Remix.run Logo
menaerus 3 days ago

Chill out. Compiler is a heavily multithreaded program that is utilizing all of the cores in C and C++ compilation model. Since each thread is doing the work, it will obviously also consume memory, no? Computing 101. Total amount of data being touched R/W we call a dataset. A dataset in cases of larger codebases does not fit into the cache. When dataset does not fit into the cache then the data starts to live in main memory. Accessing the data in main memory consumes memory bandwidth of the system. Try running 64 threads and 64-core system touching the data in memory and you will see for yourself.

compiler-guy 3 days ago | parent [-]

Compilers are typically not multithreaded. llvm certainly isn’t, although its linker is. C++ builds are usually many single threaded compilation processes running in parallel.

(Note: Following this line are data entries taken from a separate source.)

(* ===== verification/SpinMutex.v ===== *)
(** The spinning lock of the helpers (src/src/util/mutexlock.h), with any number
    of threads whose atomic accesses interleave. *)
From S2P Require Import Prelude.

(** Where a thread is: outside; about to load the flag, after [tries] failures;
    about to exchange the flag it has read as free; or with the lock.  [once] says
    that the call is a [try_lock], which gives up after one failure. *)
Inductive spin_pc : Type :=
| Outside
| ToLoad (once : bool) (tries : nat)
| ToExchange (once : bool) (tries : nat)
| Holding.

Record SpinMutex : Type := mkSpin {
  locked_ : bool;
  pcs : gmap nat spin_pc;
}.

Definition new_spin (threads : list nat) : SpinMutex := mkSpin false (list_to_map ((fun t => (t, Outside)) <$> threads)).

Definition SpM : Type -> Type := M SpinMutex.

Definition set_pc (t : nat) (pc : spin_pc) : SpM unit := modify (fun s => mkSpin (locked_ s) (<[t := pc]> (pcs s))).
Definition set_locked (b : bool) : SpM unit := modify (fun s => mkSpin b (pcs s)).
Definition pc_of (t : nat) : SpM spin_pc := s ← get; match pcs s !! t with Some pc => mret pc | None => fail end.

(** [try_lock] has failed: [lock] pauses and goes on, whatever [tries] is. *)
Definition failed (t : nat) (once : bool) (tries : nat) : SpM unit :=
  set_pc t (if once then Outside else ToLoad false (S tries)).

(** The load of [try_lock]. *)
Definition try_load (t : nat) (once : bool) (tries : nat) : SpM unit :=
  s ← get;
  let currently_locked := locked_ s in
  if negb currently_locked then set_pc t (ToExchange once tries) else failed t once tries.

(** Its [compare_exchange_weak], which may fail without reason. *)
Definition try_exchange (spurious : bool) (t : nat) (once : bool) (tries : nat) : SpM unit :=
  s ← get;
  if negb (locked_ s) && negb spurious then set_locked true;; set_pc t Holding else failed t once tries.

Definition unlock (t : nat) : SpM unit := set_locked false;; set_pc t Outside.

(** The next atomic access of thread [t]; outside it calls [try_lock] or [lock],
    with the lock it calls [unlock]. *)
Definition spin_step (t : nat) (once spurious : bool) : SpM unit :=
  pc ← pc_of t;
  match pc with
  | Outside => set_pc t (ToLoad once 0)
  | ToLoad once tries => try_load t once tries
  | ToExchange once tries => try_exchange spurious t once tries
  | Holding => unlock t
  end.

Inductive spin_reachable (threads : list nat) : SpinMutex -> Prop :=
| SpinStart : spin_reachable threads (new_spin threads)
| SpinStep s t once spurious s' : spin_reachable threads s -> spin_step t once spurious s = Ok (tt, s') -> spin_reachable threads s'.

(** A schedule. *)
Fixpoint spin_run (sched : list (nat * bool * bool)) : SpM unit :=
  match sched with [] => mret tt | (t, once, spurious) :: sched => spin_step t once spurious;; spin_run sched end.

Lemma spin_run_reachable threads sched : forall s s', spin_reachable threads s -> spin_run sched s = Ok (tt, s') -> spin_reachable threads s'.
Proof.
  induction sched as [|[[t once] spurious] sched IH]; intros s s' Hs; [by intros [= <-]|].
  intros ([] & s1 & H1 & H2)%bind_Ok. eapply IH; [|exact H2]. by eapply SpinStep.
Qed.

(** The flag is set exactly when a thread has the lock, and then one has. *)
Record spin_ok (s : SpinMutex) : Prop := {
  spin_one t t' : pcs s !! t = Some Holding -> pcs s !! t' = Some Holding -> t = t';
  spin_flag : locked_ s = true <-> exists t, pcs s !! t = Some Holding;
}.

Lemma new_spin_outside threads t pc : pcs (new_spin threads) !! t = Some pc -> pc = Outside.
Proof.
  simpl. intros H%elem_of_list_to_map_2. apply list_elem_of_fmap in H as (t' & [= _ ->] & _). done.
Qed.

Lemma new_spin_ok threads : spin_ok (new_spin threads).
Proof.
  split.
  - by intros t t' ?%new_spin_outside.
  - split; [done|]. by intros [t ?%new_spin_outside].
Qed.

(** A thread without the lock moves, and does not take it. *)
Lemma set_pc_ok s t pc pc' : spin_ok s -> pcs s !! t = Some pc -> pc <> Holding -> pc' <> Holding -> spin_ok (mkSpin (locked_ s) (<[t := pc']> (pcs s))).
Proof.
  intros [H1 H2] Ht Hpc Hpc'. split; simpl.
  - intros t1 t2 [[-> ?]|[_ E1]]%lookup_insert_Some [[-> ?]|[_ E2]]%lookup_insert_Some; try congruence. by eapply H1.
  - rewrite H2. split; intros [t' E].
    + exists t'. rewrite lookup_insert_ne; [done|]. intros ->. congruence.
    + apply lookup_insert_Some in E as [[_ ?]|[_ E]]; [congruence|by exists t'].
Qed.

Lemma spin_step_ok s t once spurious s' : spin_ok s -> spin_step t once spurious s = Ok (tt, s') -> spin_ok s'.
Proof.
  intros Hok. unfold spin_step, pc_of, mbind, M_bind, get. destruct (pcs s !! t) as [pc|] eqn:Ht; [|done]. unfold mret, M_ret.
  assert (forall once tries, failed t once tries s = Ok (tt, s') -> pc <> Holding -> spin_ok s') as Hfailed.
  { intros o n [= <-] Hpc. eapply set_pc_ok; [done|exact Ht|done|by destruct o]. }
  destruct pc as [|o n|o n|].
  - intros [= <-]. by eapply set_pc_ok.
  - unfold try_load, mbind, M_bind, get. destruct (negb (locked_ s)); [intros [= <-]; by eapply set_pc_ok|]. intros H. by eapply Hfailed.
  - unfold try_exchange, mbind, M_bind, get. destruct (negb (locked_ s) && negb spurious) eqn:Eb; [|intros H; by eapply Hfailed].
    intros [= <-]. destruct Hok as [H1 H2]. apply andb_prop in Eb as [El%negb_true_iff _].
    assert (forall t', pcs s !! t' <> Some Holding) as Hnone.
    { intros t' E. assert (locked_ s = true) by (apply H2; by exists t'). congruence. }
    split; simpl.
    + intros t1 t2 [[-> _]|[_ E1]]%lookup_insert_Some [[-> _]|[_ E2]]%lookup_insert_Some; try done; exfalso; by eapply Hnone.
    + split; [|done]. intros _. exists t. apply lookup_insert_eq.
  - intros [= <-]. destruct Hok as [H1 H2]. split; simpl.
    + intros t1 t2 [[_ ?]|[Hne E1]]%lookup_insert_Some; [done|]. by destruct (Hne (H1 _ _ Ht E1)).
    + split; [done|]. intros [t' [[_ ?]|[Hne E]]%lookup_insert_Some]; [done|]. by destruct (Hne (H1 _ _ Ht E)).
Qed.

Lemma spin_reachable_ok threads s : spin_reachable threads s -> spin_ok s.
Proof. induction 1; [apply new_spin_ok|by eapply spin_step_ok]. Qed.

Lemma spin_step_total s t once spurious : is_Some (pcs s !! t) -> exists s', spin_step t once spurious s = Ok (tt, s').
Proof.
  intros [pc Ht]. unfold spin_step, pc_of, mbind, M_bind, get. rewrite Ht. unfold mret, M_ret.
  destruct pc; [by eexists|unfold try_load|unfold try_exchange|by eexists]; unfold mbind, M_bind, get; destruct (negb _); try destruct (negb _); by eexists.
Qed.

(** C38: However the threads' accesses interleave and exchanges fail, no two
    threads have the spinning lock at once; and when nobody has it, a thread that
    runs alone has it after its next two accesses, wherever its loop is. *)
Theorem spin_mutual_exclusion threads s : spin_reachable threads s ->
  (forall t t', pcs s !! t = Some Holding -> pcs s !! t' = Some Holding -> t = t') /\
  (forall t tries, (forall t', pcs s !! t' <> Some Holding) -> pcs s !! t = Some (ToLoad false tries) ->
    exists s1 s2, spin_step t false false s = Ok (tt, s1) /\ spin_step t false false s1 = Ok (tt, s2) /\ pcs s2 !! t = Some Holding).
Proof.
  intros Hr. pose proof (spin_reachable_ok _ _ Hr) as [H1 H2]. split; [exact H1|]. intros t tries Hnone Ht.
  assert (locked_ s = false) as El.
  { destruct (locked_ s) eqn:E; [|done]. destruct (proj1 H2 eq_refl) as [t' Ht']. by destruct (Hnone t'). }
  unfold spin_step, pc_of, mbind, M_bind, get. rewrite Ht. unfold mret, M_ret, try_load, mbind, M_bind, get. rewrite El. cbn [negb].
  unfold set_pc, modify. eexists _, _. split; [reflexivity|]. cbn [pcs]. rewrite lookup_insert_eq. unfold try_exchange, mbind, M_bind, get.
  cbn [locked_]. rewrite El. cbn [negb andb]. split; [reflexivity|]. cbn [pcs]. apply lookup_insert_eq.
Qed.

(** Two threads race: both see the flag free, one gets the lock. *)
Example spin_mutual_exclusion_witness : exists s,
  spin_run [(1, false, false); (2, false, false); (1, false, false); (2, false, false); (1, false, false); (2, false, false)]%nat
    (new_spin [1%nat; 2%nat]) = Ok (tt, s) /\
  pcs s !! 1%nat = Some Holding /\ pcs s !! 2%nat = Some (ToLoad false 1) /\
  (forall t t', pcs s !! t = Some Holding -> pcs s !! t' = Some Holding -> t = t').
Proof.
  eexists. split_and!; [reflexivity|reflexivity|reflexivity|].
  eapply (spin_mutual_exclusion [1%nat; 2%nat]). eapply spin_run_reachable; [apply SpinStart|].
  instantiate (1 := [(1, false, false); (2, false, false); (1, false, false); (2, false, false); (1, false, false); (2, false, false)]%nat).
  reflexivity.
Defined.
(** Allocation of a node into the delta. *)
Lemma winv_alloc δ w n an :
  winv δ w -> (forall w', wext w w' -> w_node w' n an) ->
  let l := fresh (dom (ns_heap w)) in
  δ !! l = None /\ l <> Nil /\
  winv (<[l := an]> δ) (set_node l n w) /\ wext w (set_node l n w).
Proof.
  intros Hw Hn l.
  assert (ns_heap w !! l = None) as Hfresh by (apply not_elem_of_dom, is_fresh).
  assert (l <> Nil) as Hnil by (intros Hnil; rewrite Hnil, (winv_nil _ _ Hw) in Hfresh; done).
  assert (δ !! l = None) as Hd.
  { destruct (δ !! l) as [a|] eqn:Ha; [|done].
    destruct (winv_lookup _ _ _ _ Hw Ha) as (? & ? & _). congruence. }
  assert (wext w (set_node l n w)) as He.
  { apply wext_set. intros t x. apply nd_mono. by apply insert_subseteq. }
  split_and!; try done. eapply (winv_set δ _ l n an); try done.
  - intros l' Hne. by rewrite lookup_insert_ne.
  - intros a. rewrite lookup_insert_eq. congruence.
  - left. by apply Hn.
Qed.

Lemma set_node_heap l n w : ns_heap (set_node l n w) = <[l := n]> (ns_heap w).
Proof. apply ns_get_set. Qed.

Lemma winv_same δ w l n : winv δ w -> ns_heap w !! l = Some n -> l <> Nil ->
  winv δ (set_node l n w) /\ wext w (set_node l n w).
Proof.
  intros Hw Hl Hne. assert (wext w (set_node l n w)) as He.
  { apply wext_set. intros t x Hx. by rewrite insert_id. }
  split; [|done]. destruct (δ !! l) as [an|] eqn:Ha.
  - destruct (winv_lookup _ _ _ _ Hw Ha) as (n' & Hn' & Hm). rewrite Hl in Hn'. injection Hn' as <-.
    eapply (winv_set δ δ l n an); try done; [congruence | left; eauto using w_node_mono].
  - eapply (winv_set δ δ l n (AN false "" "" (Ref Nil) (Ref Nil))); try done; [congruence | by right].
Qed.

Lemma w_node_field w n an s : w_node w n an -> w_field w (child s n) (an_child s an).
Proof. intros (_ & _ & _ & _ & _ & ? & ?). by destruct s. Qed.

Lemma w_node_child w n an s : w_node w n an -> w_ptr w (child s n) (an_child s an).
Proof. intros Hn. by apply w_node_field. Qed.

Lemma w_node_db w n an s : w_node w n an -> db_ (child s n) = true.
Proof. intros Hn. by apply (w_node_field _ _ _ s) in Hn as [? _]. Qed.

Lemma w_node_set_child w n an s p a :
  w_node w n an -> w_field w p a -> w_node w (set_child s p n) (an_set_child s a an).
Proof. intros (? & ? & ? & ? & ? & ? & ?) Hp. destruct s; by split_and!. Qed.

(** Restoring the expired reference of a node, in or out of the delta. *)
Lemma winv_resolve δ w l n s a x t :
  winv δ w -> ns_heap w !! l = Some n -> l <> Nil ->
  ref_ (child s n) = None -> address_ (child s n) = Some a ->
  ns_stored w a t -> w_nd w t x ->
  let n' := set_child s (ptr_set_ref x (child s n)) n in
  winv δ (set_node l n' w) /\ wext w (set_node l n' w).
Proof.
  intros Hw Hl Hne Hr Ha Hs Hx n'. assert (wext w (set_node l n' w)) as He.
  { apply wext_set. intros t' x' Hx'. eapply nd_resolve; eauto using ns_stored_fun. }
  split; [|done]. destruct (δ !! l) as [an|] eqn:Hd.
  - destruct (winv_lookup _ _ _ _ Hw Hd) as (m & Hm & Hn). rewrite Hl in Hm. injection Hm as <-.
    eapply (winv_set δ δ l n' an); try done; [congruence|left].
    replace an with (an_set_child s (an_child s an) an) by (by destruct s, an).
    apply w_node_set_child; [by eapply w_node_mono|]. pose proof (w_node_db _ _ _ s Hn) as Hdb. split; [done|].
    apply (w_node_child _ _ _ s) in Hn. destruct (an_child s an) as [y|y b|t']; simpl in Hn.
    + destruct Hn; congruence.
    + destruct Hn; congruence.
    + destruct Hn as [Hn1 Hn2]. rewrite Hr in Hn1. destruct Hn1 as (_ & a' & Ha' & Hs').
      rewrite Ha in Ha'. injection Ha' as <-. rewrite (ns_stored_fun _ _ _ _ Hs' Hs) in *.
      split; simpl; [by apply (wext_nd _ _ He)|].
      by rewrite (wext_names _ _ He).
  - eapply (winv_set δ δ l n' (AN false "" "" (Ref Nil) (Ref Nil))); try done; [congruence | by right].
Qed.

(** ** Rules for node operations *)

Definition twp {A} (m : TM A) (Q : A -> W -> Prop) (w : W) : Prop :=
  forall tr, wp m (fun a s' => Q a s'.1) (w, tr).

Lemma twp_bind {A B} (m : TM A) (f : A -> TM B) Q w :
  twp m (fun a w' => twp (f a) Q w') w -> twp (m ≫= f) Q w.
Proof.
  intros Hm tr. apply wp_bind. eapply wp_conseq; [apply Hm|].
  intros a [w' tr'] Hf. apply Hf.
Qed.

menaerus 3 days ago | parent [-]

You're nitpicking, that's what I meant. Many processes in parallel or many threads in parallel, former will achieve better utilization of memory. Regardless, it doesn't invalidate what I said

thechao 3 days ago | parent | next [-]

I was going to reply directly to you; but the re-reply is fine. I don't think your conclusion is wrong, but your analysis is bogus AF. Compiler transforms are usually strongly superpolynomial (quadratic or cubic or some NP-hard demon); a Knuth fast pass is going to traverse the entire IR tree under observation. The thing is, the IR tree under observation is usually pretty small; while it won't fit in the localest cache, it's almost certainly not in main memory after the first sweep. Subsequent trees will be somewhere in the far reaches of memory... but there's an awful lot of work between fetching trees.

groos 3 days ago | parent | prev | next [-]

The two main parts of a typical C++ compiler are the front-end, which handles language syntax and semantic analysis, and the back-end, which handles code generation. C++ makes it difficult to implement the front-end as a multithreaded program because it has context‑sensitive syntax (as does C). The meaning of a construct can change depending on whether a name encountered during parsing refers to an existing declaration or not.

As a result, parsing and semantic analysis cannot be easily divided into independent parts to run in parallel, so they must be performed serially. A modern implementation will typically carry out semantic analysis in phases, for example binding names first, then analyzing types, and so on, before lowering the resulting representation to a form suitable for code generation.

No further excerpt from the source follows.